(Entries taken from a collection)
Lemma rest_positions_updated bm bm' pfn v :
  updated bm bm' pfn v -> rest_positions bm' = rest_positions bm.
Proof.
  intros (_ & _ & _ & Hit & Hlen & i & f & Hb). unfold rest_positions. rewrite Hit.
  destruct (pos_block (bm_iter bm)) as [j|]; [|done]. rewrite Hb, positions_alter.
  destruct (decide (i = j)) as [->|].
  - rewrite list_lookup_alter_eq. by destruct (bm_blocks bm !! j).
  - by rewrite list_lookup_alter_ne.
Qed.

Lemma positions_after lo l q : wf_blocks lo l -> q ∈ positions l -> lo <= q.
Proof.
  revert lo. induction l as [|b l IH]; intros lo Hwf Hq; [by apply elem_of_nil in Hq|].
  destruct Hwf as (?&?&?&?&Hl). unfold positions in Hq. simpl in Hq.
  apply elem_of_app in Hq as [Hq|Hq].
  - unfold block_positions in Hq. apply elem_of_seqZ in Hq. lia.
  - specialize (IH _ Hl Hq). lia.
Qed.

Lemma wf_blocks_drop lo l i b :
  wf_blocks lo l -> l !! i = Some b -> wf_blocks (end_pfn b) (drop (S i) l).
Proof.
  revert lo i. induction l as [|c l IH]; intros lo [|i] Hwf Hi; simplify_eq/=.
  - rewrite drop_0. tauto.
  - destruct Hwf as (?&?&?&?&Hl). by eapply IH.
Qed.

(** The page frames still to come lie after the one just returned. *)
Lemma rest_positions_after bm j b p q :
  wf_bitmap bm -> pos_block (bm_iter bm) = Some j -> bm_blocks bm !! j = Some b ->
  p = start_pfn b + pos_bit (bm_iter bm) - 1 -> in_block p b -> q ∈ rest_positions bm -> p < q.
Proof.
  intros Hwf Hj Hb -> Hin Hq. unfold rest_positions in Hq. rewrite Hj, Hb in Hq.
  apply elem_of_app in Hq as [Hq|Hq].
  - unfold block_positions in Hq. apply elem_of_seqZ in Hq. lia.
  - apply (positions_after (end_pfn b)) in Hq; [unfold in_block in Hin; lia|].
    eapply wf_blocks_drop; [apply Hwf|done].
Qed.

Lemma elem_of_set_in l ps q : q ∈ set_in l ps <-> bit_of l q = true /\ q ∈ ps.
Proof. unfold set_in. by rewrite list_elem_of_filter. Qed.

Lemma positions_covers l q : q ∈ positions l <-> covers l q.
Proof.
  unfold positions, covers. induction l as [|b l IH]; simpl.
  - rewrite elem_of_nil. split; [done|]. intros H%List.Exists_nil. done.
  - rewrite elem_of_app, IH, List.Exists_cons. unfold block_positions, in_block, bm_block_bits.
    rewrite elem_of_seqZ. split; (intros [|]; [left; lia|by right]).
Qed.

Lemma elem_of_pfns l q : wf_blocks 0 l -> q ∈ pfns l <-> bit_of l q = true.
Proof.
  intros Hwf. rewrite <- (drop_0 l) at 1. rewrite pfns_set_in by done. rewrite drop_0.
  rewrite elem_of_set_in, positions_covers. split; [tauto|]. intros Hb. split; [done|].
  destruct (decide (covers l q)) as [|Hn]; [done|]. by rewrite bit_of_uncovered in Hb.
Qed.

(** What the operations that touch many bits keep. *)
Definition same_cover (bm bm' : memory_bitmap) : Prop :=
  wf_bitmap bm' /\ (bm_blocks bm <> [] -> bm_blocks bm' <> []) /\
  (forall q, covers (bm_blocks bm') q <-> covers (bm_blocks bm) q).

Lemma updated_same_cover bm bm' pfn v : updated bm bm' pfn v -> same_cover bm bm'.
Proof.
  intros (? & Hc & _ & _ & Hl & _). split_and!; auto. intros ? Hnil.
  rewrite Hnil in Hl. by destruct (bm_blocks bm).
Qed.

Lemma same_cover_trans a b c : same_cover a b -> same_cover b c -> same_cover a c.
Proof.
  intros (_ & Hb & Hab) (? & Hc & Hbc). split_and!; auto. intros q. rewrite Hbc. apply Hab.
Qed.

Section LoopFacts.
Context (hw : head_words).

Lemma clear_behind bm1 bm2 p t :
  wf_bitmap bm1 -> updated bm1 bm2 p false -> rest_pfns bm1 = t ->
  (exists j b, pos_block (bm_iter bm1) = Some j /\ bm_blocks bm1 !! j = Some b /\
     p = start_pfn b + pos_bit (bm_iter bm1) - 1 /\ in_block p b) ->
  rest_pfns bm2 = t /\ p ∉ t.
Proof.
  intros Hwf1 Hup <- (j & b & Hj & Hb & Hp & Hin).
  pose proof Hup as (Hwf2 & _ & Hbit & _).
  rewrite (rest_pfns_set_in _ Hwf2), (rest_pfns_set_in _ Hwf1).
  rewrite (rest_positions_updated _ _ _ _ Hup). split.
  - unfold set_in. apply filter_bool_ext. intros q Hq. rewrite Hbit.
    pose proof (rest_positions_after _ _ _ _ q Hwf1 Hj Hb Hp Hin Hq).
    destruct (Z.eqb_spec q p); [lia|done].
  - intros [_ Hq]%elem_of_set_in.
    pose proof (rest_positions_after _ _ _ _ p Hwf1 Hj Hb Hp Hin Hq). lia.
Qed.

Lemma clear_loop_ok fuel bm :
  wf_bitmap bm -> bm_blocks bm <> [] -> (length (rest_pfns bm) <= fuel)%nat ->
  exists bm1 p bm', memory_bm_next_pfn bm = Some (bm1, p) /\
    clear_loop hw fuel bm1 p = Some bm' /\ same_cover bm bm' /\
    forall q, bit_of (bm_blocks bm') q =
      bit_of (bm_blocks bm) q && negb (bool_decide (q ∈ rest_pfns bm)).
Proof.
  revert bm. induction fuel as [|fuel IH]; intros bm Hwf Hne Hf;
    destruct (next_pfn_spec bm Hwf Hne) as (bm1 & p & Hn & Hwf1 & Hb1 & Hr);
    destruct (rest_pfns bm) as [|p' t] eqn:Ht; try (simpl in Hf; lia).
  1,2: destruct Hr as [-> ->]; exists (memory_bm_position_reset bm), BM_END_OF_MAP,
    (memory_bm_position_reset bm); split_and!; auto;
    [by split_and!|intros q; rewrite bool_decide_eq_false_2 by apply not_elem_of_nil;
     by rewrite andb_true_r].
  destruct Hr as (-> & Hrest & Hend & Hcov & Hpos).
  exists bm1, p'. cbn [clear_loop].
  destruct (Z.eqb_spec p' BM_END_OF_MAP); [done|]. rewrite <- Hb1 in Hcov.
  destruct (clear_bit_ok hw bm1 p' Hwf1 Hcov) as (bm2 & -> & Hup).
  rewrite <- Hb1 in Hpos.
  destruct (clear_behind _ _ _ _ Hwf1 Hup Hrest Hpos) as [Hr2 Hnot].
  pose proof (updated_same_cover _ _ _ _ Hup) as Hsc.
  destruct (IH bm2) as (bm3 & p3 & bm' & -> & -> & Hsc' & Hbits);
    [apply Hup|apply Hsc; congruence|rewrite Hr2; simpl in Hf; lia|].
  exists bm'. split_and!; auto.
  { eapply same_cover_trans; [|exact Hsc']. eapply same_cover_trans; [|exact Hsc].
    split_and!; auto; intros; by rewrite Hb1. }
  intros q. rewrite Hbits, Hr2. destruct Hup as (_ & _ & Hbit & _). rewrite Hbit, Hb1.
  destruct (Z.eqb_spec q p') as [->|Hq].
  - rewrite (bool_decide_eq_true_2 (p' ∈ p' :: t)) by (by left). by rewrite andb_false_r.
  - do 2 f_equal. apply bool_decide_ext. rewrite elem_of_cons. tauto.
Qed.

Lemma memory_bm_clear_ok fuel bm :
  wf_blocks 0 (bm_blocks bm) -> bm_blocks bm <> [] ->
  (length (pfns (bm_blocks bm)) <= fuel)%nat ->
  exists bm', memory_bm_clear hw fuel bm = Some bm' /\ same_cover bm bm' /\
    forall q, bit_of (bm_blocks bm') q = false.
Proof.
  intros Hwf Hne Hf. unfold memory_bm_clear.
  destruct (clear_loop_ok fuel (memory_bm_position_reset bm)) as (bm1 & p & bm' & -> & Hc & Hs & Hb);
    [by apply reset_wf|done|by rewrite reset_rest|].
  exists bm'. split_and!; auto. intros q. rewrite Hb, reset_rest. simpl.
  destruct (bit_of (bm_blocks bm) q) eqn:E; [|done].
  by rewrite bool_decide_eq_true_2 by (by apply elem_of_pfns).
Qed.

PROBLEM TO WORK ON: Copy every line of the entries above in which "eapply" occurs.

TASK RESULT:
  - destruct Hwf as (?&?&?&?&Hl). by eapply IH.
    eapply wf_blocks_drop; [apply Hwf|done].
  { eapply same_cover_trans; [|exact Hsc']. eapply same_cover_trans; [|exact Hsc].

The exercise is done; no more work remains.